SUPPLIED DATA: Begin

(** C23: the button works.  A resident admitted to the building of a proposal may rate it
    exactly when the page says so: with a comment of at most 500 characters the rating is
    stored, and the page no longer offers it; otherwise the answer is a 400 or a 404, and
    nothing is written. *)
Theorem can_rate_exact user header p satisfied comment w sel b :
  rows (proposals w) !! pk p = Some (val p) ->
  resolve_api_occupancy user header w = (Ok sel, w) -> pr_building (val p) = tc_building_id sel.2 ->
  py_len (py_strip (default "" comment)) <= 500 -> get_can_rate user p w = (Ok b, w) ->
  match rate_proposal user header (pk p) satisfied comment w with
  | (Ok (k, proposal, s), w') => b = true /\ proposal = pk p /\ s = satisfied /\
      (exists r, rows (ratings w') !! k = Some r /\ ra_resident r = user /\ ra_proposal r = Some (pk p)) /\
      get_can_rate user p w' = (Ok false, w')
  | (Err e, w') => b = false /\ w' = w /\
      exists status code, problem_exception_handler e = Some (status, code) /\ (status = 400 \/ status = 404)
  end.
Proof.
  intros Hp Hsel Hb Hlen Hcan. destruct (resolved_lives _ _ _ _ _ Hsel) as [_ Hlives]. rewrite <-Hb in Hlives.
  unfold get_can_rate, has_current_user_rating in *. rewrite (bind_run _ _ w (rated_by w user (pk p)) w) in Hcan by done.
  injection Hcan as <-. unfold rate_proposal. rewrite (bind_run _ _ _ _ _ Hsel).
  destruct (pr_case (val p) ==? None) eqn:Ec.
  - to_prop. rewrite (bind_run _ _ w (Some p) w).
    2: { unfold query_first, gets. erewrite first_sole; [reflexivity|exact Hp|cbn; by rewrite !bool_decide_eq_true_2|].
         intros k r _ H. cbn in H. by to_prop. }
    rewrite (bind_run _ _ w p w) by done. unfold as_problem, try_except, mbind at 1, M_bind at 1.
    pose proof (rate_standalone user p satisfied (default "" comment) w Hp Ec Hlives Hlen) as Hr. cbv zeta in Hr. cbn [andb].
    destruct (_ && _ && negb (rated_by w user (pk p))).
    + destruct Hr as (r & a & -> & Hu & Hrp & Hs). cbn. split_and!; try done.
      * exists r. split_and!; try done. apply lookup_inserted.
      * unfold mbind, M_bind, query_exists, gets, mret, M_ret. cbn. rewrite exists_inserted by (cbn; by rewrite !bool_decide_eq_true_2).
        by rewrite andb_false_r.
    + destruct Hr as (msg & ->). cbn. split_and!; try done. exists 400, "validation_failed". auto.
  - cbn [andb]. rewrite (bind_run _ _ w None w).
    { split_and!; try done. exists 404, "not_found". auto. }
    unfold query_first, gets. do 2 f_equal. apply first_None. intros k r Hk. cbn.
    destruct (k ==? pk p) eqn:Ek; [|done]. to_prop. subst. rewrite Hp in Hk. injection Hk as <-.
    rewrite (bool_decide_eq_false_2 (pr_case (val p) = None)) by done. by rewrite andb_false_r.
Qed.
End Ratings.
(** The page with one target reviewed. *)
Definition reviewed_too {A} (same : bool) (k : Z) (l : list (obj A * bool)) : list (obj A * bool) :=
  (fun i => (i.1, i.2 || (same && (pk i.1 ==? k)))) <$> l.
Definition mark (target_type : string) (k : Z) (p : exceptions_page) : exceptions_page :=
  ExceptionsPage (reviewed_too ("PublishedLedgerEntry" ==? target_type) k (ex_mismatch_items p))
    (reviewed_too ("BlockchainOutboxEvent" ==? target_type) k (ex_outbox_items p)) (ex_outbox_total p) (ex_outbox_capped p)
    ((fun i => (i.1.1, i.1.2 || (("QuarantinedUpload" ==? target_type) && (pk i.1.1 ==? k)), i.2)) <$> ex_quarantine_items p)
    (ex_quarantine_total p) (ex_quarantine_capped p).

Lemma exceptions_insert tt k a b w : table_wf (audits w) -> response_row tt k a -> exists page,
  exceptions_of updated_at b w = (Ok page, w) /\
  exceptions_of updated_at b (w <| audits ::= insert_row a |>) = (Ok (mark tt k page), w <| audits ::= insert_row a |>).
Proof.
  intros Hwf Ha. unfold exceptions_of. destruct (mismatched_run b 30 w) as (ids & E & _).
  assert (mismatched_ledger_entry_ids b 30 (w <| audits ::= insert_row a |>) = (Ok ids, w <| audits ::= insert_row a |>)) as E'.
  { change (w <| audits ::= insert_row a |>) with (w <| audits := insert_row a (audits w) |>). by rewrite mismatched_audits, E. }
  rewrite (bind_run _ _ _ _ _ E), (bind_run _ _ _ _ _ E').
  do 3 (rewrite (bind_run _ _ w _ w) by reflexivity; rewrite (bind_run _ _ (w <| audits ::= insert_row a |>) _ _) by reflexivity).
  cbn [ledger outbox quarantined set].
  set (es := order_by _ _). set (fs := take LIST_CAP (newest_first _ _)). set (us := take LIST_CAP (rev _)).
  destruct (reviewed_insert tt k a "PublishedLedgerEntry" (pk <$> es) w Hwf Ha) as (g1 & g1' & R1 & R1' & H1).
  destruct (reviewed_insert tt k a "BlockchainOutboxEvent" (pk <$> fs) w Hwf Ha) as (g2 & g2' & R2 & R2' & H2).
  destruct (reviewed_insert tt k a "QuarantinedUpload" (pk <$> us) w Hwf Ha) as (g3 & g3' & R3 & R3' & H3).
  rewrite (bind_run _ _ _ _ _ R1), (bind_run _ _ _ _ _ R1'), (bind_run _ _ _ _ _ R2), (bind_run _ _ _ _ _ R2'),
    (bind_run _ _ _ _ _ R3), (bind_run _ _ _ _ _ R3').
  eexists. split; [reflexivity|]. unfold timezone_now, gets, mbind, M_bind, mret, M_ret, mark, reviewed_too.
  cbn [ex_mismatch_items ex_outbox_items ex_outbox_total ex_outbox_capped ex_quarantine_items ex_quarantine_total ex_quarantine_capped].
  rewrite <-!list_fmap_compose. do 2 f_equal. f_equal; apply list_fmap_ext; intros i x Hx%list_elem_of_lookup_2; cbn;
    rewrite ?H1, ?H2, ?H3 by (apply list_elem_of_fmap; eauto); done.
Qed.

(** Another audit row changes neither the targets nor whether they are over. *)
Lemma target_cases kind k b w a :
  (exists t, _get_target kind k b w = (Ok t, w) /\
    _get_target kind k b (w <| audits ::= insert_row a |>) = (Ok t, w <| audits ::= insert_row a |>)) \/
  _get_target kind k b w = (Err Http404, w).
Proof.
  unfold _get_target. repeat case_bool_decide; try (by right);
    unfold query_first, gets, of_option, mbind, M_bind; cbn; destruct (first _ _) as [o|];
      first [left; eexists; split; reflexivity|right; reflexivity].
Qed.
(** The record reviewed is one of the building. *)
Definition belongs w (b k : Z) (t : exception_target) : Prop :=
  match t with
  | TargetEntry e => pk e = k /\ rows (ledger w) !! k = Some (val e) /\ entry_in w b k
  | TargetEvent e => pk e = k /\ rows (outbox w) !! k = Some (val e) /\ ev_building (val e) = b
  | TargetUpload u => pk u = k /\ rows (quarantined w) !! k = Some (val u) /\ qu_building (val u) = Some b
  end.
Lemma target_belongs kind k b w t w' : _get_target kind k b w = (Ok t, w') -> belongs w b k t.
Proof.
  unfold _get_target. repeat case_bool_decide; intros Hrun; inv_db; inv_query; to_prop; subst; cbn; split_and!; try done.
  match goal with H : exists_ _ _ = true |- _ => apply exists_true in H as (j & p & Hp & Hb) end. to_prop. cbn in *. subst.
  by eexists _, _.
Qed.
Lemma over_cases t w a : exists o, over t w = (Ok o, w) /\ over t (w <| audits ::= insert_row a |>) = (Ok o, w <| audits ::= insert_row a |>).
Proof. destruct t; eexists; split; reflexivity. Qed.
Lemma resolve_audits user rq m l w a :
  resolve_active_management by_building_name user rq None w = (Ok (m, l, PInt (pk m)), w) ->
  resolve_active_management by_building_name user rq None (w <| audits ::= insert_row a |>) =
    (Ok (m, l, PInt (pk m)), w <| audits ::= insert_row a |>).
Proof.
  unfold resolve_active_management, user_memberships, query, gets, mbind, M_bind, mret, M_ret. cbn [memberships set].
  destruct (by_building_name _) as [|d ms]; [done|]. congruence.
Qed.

SUPPLIED DATA: End

— ACTIVITY —
Set down, exactly as written, each line of the data from its opening line through the one containing "false /\ w' = w /\". Output nothing more.

— OUTPUT —
(** C23: the button works.  A resident admitted to the building of a proposal may rate it
    exactly when the page says so: with a comment of at most 500 characters the rating is
    stored, and the page no longer offers it; otherwise the answer is a 400 or a 404, and
    nothing is written. *)
Theorem can_rate_exact user header p satisfied comment w sel b :
  rows (proposals w) !! pk p = Some (val p) ->
  resolve_api_occupancy user header w = (Ok sel, w) -> pr_building (val p) = tc_building_id sel.2 ->
  py_len (py_strip (default "" comment)) <= 500 -> get_can_rate user p w = (Ok b, w) ->
  match rate_proposal user header (pk p) satisfied comment w with
  | (Ok (k, proposal, s), w') => b = true /\ proposal = pk p /\ s = satisfied /\
      (exists r, rows (ratings w') !! k = Some r /\ ra_resident r = user /\ ra_proposal r = Some (pk p)) /\
      get_can_rate user p w' = (Ok false, w')
  | (Err e, w') => b = false /\ w' = w /\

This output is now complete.